MATERIAL SHOWN:
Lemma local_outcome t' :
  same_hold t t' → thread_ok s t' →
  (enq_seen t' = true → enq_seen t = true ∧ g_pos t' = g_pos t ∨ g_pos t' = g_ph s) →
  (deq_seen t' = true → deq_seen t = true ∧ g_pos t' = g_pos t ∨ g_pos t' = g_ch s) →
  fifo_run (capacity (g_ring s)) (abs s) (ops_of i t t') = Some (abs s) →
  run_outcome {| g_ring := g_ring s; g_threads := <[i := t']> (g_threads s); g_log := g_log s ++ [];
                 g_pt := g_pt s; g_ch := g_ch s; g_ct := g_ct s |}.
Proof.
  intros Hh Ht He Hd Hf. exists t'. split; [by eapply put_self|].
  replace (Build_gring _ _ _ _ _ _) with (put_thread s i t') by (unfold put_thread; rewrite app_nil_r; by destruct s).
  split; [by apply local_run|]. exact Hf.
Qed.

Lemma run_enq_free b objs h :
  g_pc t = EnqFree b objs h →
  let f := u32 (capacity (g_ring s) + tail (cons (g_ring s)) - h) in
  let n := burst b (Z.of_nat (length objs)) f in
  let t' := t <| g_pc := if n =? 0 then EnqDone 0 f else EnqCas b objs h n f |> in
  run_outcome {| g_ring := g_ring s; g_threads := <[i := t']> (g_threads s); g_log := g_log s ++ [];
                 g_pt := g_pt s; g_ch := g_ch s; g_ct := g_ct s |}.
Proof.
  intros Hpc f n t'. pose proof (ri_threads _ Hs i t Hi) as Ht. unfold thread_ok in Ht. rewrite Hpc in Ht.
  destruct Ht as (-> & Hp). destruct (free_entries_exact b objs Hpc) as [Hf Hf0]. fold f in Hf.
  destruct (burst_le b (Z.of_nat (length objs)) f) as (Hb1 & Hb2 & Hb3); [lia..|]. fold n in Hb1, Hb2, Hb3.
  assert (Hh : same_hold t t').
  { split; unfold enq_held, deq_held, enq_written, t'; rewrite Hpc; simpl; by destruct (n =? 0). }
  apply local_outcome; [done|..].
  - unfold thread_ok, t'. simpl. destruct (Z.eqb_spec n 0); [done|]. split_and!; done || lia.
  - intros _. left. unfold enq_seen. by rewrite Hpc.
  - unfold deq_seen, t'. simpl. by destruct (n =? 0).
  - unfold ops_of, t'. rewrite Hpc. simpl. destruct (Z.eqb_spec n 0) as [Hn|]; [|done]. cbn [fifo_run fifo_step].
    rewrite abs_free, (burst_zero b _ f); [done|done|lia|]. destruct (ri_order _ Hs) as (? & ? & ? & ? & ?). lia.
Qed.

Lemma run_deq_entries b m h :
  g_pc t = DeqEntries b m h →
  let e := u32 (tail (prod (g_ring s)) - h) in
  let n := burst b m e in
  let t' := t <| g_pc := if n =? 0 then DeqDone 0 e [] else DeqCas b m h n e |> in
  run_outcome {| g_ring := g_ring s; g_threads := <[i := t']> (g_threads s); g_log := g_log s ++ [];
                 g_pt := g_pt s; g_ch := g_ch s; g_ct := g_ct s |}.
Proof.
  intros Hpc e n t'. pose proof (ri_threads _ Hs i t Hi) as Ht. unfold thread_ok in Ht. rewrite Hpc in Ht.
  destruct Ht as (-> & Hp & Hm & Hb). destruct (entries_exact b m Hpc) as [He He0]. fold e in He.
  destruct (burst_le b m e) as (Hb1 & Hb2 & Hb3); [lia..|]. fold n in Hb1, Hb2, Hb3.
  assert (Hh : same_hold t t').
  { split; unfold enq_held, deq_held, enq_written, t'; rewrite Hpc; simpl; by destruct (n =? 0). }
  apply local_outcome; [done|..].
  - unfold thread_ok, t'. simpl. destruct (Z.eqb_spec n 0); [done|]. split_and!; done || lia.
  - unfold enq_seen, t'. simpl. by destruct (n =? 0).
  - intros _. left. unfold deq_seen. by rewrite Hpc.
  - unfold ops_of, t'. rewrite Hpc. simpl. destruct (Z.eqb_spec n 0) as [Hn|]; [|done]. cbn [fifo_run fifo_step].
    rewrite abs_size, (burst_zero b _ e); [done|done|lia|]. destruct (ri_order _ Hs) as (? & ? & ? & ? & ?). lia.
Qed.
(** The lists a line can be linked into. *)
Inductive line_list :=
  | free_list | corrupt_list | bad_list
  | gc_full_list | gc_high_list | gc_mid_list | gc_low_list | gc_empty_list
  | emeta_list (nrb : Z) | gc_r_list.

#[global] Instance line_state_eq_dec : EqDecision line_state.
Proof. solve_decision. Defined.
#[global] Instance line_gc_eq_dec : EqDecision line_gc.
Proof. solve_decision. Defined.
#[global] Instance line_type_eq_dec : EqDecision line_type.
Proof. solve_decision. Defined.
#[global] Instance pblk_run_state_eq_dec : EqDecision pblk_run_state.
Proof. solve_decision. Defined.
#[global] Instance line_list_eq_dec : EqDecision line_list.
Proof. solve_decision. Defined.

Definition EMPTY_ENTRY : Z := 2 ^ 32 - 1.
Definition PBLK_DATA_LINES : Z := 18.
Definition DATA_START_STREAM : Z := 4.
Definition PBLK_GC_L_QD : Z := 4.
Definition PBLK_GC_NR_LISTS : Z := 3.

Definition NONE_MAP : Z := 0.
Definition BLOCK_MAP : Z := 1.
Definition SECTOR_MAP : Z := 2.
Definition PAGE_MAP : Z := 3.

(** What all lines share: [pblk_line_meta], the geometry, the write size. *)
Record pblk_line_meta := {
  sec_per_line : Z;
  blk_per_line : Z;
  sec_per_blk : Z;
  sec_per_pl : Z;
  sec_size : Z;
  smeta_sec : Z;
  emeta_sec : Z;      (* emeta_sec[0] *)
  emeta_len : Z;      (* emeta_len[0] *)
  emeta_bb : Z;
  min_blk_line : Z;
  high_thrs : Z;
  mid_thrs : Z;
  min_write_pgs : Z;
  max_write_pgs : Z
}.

TASK OBJECTIVE: Look above for the line holding "rewrite abs_size, (burst_zero". Print it and every line after it, exactly, through the line holding "#[global] Instance pblk_run_state_eq_dec".

TASK ANSWER:
    rewrite abs_size, (burst_zero b _ e); [done|done|lia|]. destruct (ri_order _ Hs) as (? & ? & ? & ? & ?). lia.
Qed.
(** The lists a line can be linked into. *)
Inductive line_list :=
  | free_list | corrupt_list | bad_list
  | gc_full_list | gc_high_list | gc_mid_list | gc_low_list | gc_empty_list
  | emeta_list (nrb : Z) | gc_r_list.

#[global] Instance line_state_eq_dec : EqDecision line_state.
Proof. solve_decision. Defined.
#[global] Instance line_gc_eq_dec : EqDecision line_gc.
Proof. solve_decision. Defined.
#[global] Instance line_type_eq_dec : EqDecision line_type.
Proof. solve_decision. Defined.
#[global] Instance pblk_run_state_eq_dec : EqDecision pblk_run_state.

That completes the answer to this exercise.